### RECORDS FOR THIS TASK

(** Lines 84-88, row by row. *)
Lemma regression_targets_lookup (self : DDQNAgent R) (b : Batch R) y :
  regression_targets self b = Ok y ->
  exists targets,
    bellman_targets self b = Ok targets /\
    forall k s a v,
      current_states b !! k = Some s -> actions b !! k = Some a ->
      targets !! k = Some v ->
      exists j,
        norm_index a (length (forward (weights (q_model self)) s)) = Ok j /\
        y !! k = Some (<[j := v]> (forward (weights (q_model self)) s)).
Proof.
  unfold regression_targets. intros Hy.
  bind_inv Hy. simpl in Hm. inv_Ok Hm. bind_inv Hy.
  exists x. split; [assumption|].
  intros k s a v Hs Ha Hv.
  destruct (np_scatter_spec _ _ _ _ _ Hy k a v Ha Hv) as (row & j & Hrow & Hj & Hyk).
  simpl in Hrow, Hyk. rewrite list_lookup_fmap, Hs in Hrow. inv_Ok Hrow.
  eauto.
Qed.



End Targets.

(** Close a goal from [E : r = Raise e] when [r] evaluates to [Ok _]. *)
Ltac raise_by_compute E :=
  exfalso;
  match type of E with
  | ?r = Raise _ =>
      let Hok := fresh "Hok" in
      assert (Hok : is_ok r = true) by (vm_compute; reflexivity);
      rewrite E in Hok; discriminate Hok
  end.

(** A training step of the tiny agent, with a batch of two, succeeds. *)
Lemma filled_agent_trains :
  is_ok (train filled_agent 2 counting_entropy) = true.
Proof. vm_compute. reflexivity. Qed.

Lemma Ok_of_is_ok {A} (r : result A) e : is_ok r = true -> r <> Raise e.
Proof. intros Hok ->. discriminate Hok. Qed.


(** ** The Bellman targets in binary64 *)

Section Binary64Targets.
Context {NN : Approximator float}.
(** C2: the phase update breaks the continuity the claim asks for.  The
    resampler from 24 kHz to 48 kHz has ratio 2, and every value below is
    a small multiple of 1/4, so the arithmetic of the code is exact on
    it.  Asked for three samples of the ramp 1, 2, 3 at once, it returns
    1, 1.5, 2.  Asked for them one at a time, it returns 1, then 1.25,
    then 1 again: each call consumes half an input sample, the half is
    added to a phase that [srcPos] divides by the ratio, so the second
    sample is taken at position 0.25 instead of 0.5, and when the two
    halves add up to a whole sample [fmod] discards it while no sample is
    removed, so the third call starts over at position 0. *)
Theorem resampler_phase_slip :
  StreamingResampler 24000 48000 = doubler 0 []
  /\ process (doubler 0 []) ramp 3 = Ok ([1; 1.5; 2], doubler 0.5 [2; 3])
  /\ process (doubler 0 []) ramp 1 = Ok ([1], doubler 0.5 ramp)
  /\ process (doubler 0.5 ramp) [] 1 = Ok ([1.25], doubler 0 ramp)
  /\ process (doubler 0 ramp) [] 1 = Ok ([1], doubler 0.5 ramp)
  /\ srcPos (doubler 0 []) 1 = 0.5
  /\ srcPos (doubler 0.5 ramp) 0 = 0.25.
Proof.
  assert (Hhalf : Int_part (IZR 1 / (IZR 48000 / IZR 24000)) = 0%Z)
    by (apply Int_part_between; simpl; lra).
  assert (Hfr : frac_part (IZR 1 / (IZR 48000 / IZR 24000)) = 0.5).
  { unfold frac_part. rewrite Hhalf. simpl. lra. }
  assert (Hone : forall phase acc,
            interpolated (doubler phase acc) ramp 0
            = 1 * (1 - phase / 2) + 2 * (phase / 2) \/ ~ 0 <= phase < 1).
  { intros phase acc. destruct (Rle_dec 0 phase) as [H0|H0]; [|right; lra].
    destruct (Rlt_dec phase 1) as [H1|H1]; [|right; lra]. left.
    rewrite (interpolated_at _ _ 0 0 (phase / 2)).
    - unfold ramp. cbn [nth Z.to_nat]. simpl. lra.
    - unfold srcPos. cbn [phase_ ratio_ doubler]. simpl. lra.
    - simpl. lra. }
  split; [reflexivity|].
  split; [|split; [|split; [|split; [|split]]]].
  - rewrite (process_doubler 0 [] ramp 3) by (try reflexivity; lra || lia).
    assert (H3 : Int_part (IZR 3 / (IZR 48000 / IZR 24000)) = 1%Z)
      by (apply Int_part_between; simpl; lra).
    f_equal. f_equal.
    + change (indices 3) with [0%Z; 1%Z; 2%Z]. cbn [map].
      rewrite (interpolated_at _ _ 0 0 0), (interpolated_at _ _ 1 0 0.5),
        (interpolated_at _ _ 2 1 1);
        try (unfold srcPos; cbn [phase_ ratio_ doubler]; simpl; lra);
        try (simpl; lra).
      unfold ramp. cbn [nth Z.to_nat Pos.to_nat Pos.iter_op Nat.add].
      repeat f_equal; simpl; lra.
    + rewrite H3. unfold next_phase, doubler. cbn [phase_ ratio_].
      f_equal.
      replace (frac_part (IZR 3 / (IZR 48000 / IZR 24000))) with 0.5.
      * rewrite Rplus_0_l. apply frac_part_small. lra.
      * unfold frac_part. rewrite H3. simpl. lra.
  - rewrite (process_doubler 0 [] ramp 1) by (try reflexivity; lra || lia).
    f_equal. f_equal.
    + change (indices 1) with [0%Z]. cbn [map].
      destruct (Hone 0 []) as [-> | H]; [|lra]. f_equal. lra.
    + rewrite Hhalf. unfold next_phase, doubler. cbn [phase_ ratio_].
      f_equal. rewrite Hfr, Rplus_0_l. apply frac_part_small. lra.
  - rewrite (process_doubler 0.5 ramp [] 1)
      by (try apply app_nil_r; lra || lia).
    f_equal. f_equal.
    + change (indices 1) with [0%Z]. cbn [map].
      destruct (Hone 0.5 ramp) as [-> | H]; [|lra]. f_equal. lra.
    + rewrite Hhalf. unfold next_phase, doubler. cbn [phase_ ratio_].
      f_equal. rewrite Hfr.
      replace (0.5 + 0.5) with (IZR 1) by (simpl; lra).
      unfold frac_part. rewrite Int_part_IZR. simpl. lra.
  - rewrite (process_doubler 0 ramp [] 1)
      by (try apply app_nil_r; lra || lia).
    f_equal. f_equal.
    + change (indices 1) with [0%Z]. cbn [map].
      destruct (Hone 0 ramp) as [-> | H]; [|lra]. f_equal. lra.
    + rewrite Hhalf. unfold next_phase, doubler. cbn [phase_ ratio_].
      f_equal. rewrite Hfr, Rplus_0_l. apply frac_part_small. lra.
  - unfold srcPos. cbn [phase_ ratio_ doubler]. simpl. lra.
  - unfold srcPos. cbn [phase_ ratio_ doubler]. simpl. lra.
Qed.

(** C6, amended: for a request of at least one sample, with a non-empty
    accumulator after the append (and sizes within [int]), the call
    returns normally; the result is empty iff
    [floor ((accumulatorLength - 1) * ratio) < outputSize]; then the
    accumulator is its previous contents followed by the input and the
    phase is unchanged; otherwise the result has [outputSize] samples. *)
Theorem resampler_not_ready_iff (st : t) (input : list R) (n : Z) :
  inputSampleRate_ st <> outputSampleRate_ st ->
  0 < ratio_ st -> 0 <= phase_ st < 1 ->
  (1 <= Z.of_nat (length (accumulator_ st ++ input)) <= INT_MAX)%Z ->
  IZR (Z.of_nat (length (accumulator_ st ++ input)) - 1) * ratio_ st
    < IZR INT_MAX + 1 ->
  (1 <= n)%Z ->
  exists output st',
    process st input n = Ok (output, st')
    /\ (output = [] <->
        (Int_part (IZR (Z.of_nat (length (accumulator_ st ++ input)) - 1)
                   * ratio_ st) < n)%Z)
    /\ (output = [] ->
        accumulator_ st' = accumulator_ st ++ input
        /\ phase_ st' = phase_ st)
    /\ (output <> [] -> length output = Z.to_nat n).
Proof.
  intros Hrate Hr Hp Hlen HX Hn.
  set (len := Z.of_nat (length (accumulator_ st ++ input))) in *.
  assert (HX0 : 0 <= IZR (len - 1) * ratio_ st).
  { apply Rmult_le_pos; [apply IZR_le; lia | lra]. }
  pose proof (static_cast_int_nonneg _ HX0 HX) as Ha.
  set (a := Int_part (IZR (len - 1) * ratio_ st)) in *.
  destruct (Z.ltb_spec a n) as [Hlt|Hge].
  - eexists [], _. split.
    + apply (process_not_ready st input n a); try assumption.
      fold len. rewrite size_sub_1 by lia. exact Ha.
    + simpl. repeat split; try tauto; intros Hc; now contradiction Hc.
  - destruct (process_ready st input n a) as (_ & out & Hout & Hok);
      try assumption; try lia.
    exists out. eexists. split; [exact Hok|].
    assert (Hne : out <> []).
    { intros ->. simpl in Hout. lia. }
    repeat split; solve [tauto | lia | intros E; contradiction].
Qed.

Lemma resampler_not_ready_iff_witness :
  exists output st',
    process (StreamingResampler 48000 16000) [1; 2; 3] 1 = Ok (output, st')
    /\ (output = [] <->
        (Int_part (IZR (Z.of_nat (length ([] ++ [1; 2; 3]%R)) - 1)
                   * (IZR 16000 / IZR 48000)) < 1)%Z)
    /\ (output = [] ->
        accumulator_ st' = [1; 2; 3] /\ phase_ st' = 0).
Proof.
  set (st := StreamingResampler 48000 16000).
  assert (Hrate : inputSampleRate_ st <> outputSampleRate_ st)
    by (simpl; lia).
  assert (Hr : 0 < ratio_ st) by (simpl; lra).
  assert (Hp : 0 <= phase_ st < 1) by (simpl; lra).
  assert (Hlen : (1 <= Z.of_nat (length (accumulator_ st ++ [1; 2; 3]%R))
                  <= INT_MAX)%Z) by (simpl; unfold INT_MAX; lia).
  assert (HX : IZR (Z.of_nat (length (accumulator_ st ++ [1; 2; 3]%R)) - 1)
               * ratio_ st < IZR INT_MAX + 1)
    by (simpl; unfold INT_MAX; simpl; lra).
  assert (Hn : (1 <= 1)%Z) by lia.
  destruct (resampler_not_ready_iff st [1; 2; 3] 1 Hrate Hr Hp Hlen HX Hn)
    as (out & st' & Hok & Hiff & Hempty & _).
  exists out, st'. split; [exact Hok|]. split; [exact Hiff | exact Hempty].
Defined.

### ABOUT THIS EXERCISE
Only the lines above starting with the one with "ramp 1 = Ok ([1], doubler 0.5 ramp)" and going through the one with "2%Z]. cbn [map]." are to be copied, word for word and with both ends kept.

### SOLUTION TO THE PROBLEM
  /\ process (doubler 0 []) ramp 1 = Ok ([1], doubler 0.5 ramp)
  /\ process (doubler 0.5 ramp) [] 1 = Ok ([1.25], doubler 0 ramp)
  /\ process (doubler 0 ramp) [] 1 = Ok ([1], doubler 0.5 ramp)
  /\ srcPos (doubler 0 []) 1 = 0.5
  /\ srcPos (doubler 0.5 ramp) 0 = 0.25.
Proof.
  assert (Hhalf : Int_part (IZR 1 / (IZR 48000 / IZR 24000)) = 0%Z)
    by (apply Int_part_between; simpl; lra).
  assert (Hfr : frac_part (IZR 1 / (IZR 48000 / IZR 24000)) = 0.5).
  { unfold frac_part. rewrite Hhalf. simpl. lra. }
  assert (Hone : forall phase acc,
            interpolated (doubler phase acc) ramp 0
            = 1 * (1 - phase / 2) + 2 * (phase / 2) \/ ~ 0 <= phase < 1).
  { intros phase acc. destruct (Rle_dec 0 phase) as [H0|H0]; [|right; lra].
    destruct (Rlt_dec phase 1) as [H1|H1]; [|right; lra]. left.
    rewrite (interpolated_at _ _ 0 0 (phase / 2)).
    - unfold ramp. cbn [nth Z.to_nat]. simpl. lra.
    - unfold srcPos. cbn [phase_ ratio_ doubler]. simpl. lra.
    - simpl. lra. }
  split; [reflexivity|].
  split; [|split; [|split; [|split; [|split]]]].
  - rewrite (process_doubler 0 [] ramp 3) by (try reflexivity; lra || lia).
    assert (H3 : Int_part (IZR 3 / (IZR 48000 / IZR 24000)) = 1%Z)
      by (apply Int_part_between; simpl; lra).
    f_equal. f_equal.
    + change (indices 3) with [0%Z; 1%Z; 2%Z]. cbn [map].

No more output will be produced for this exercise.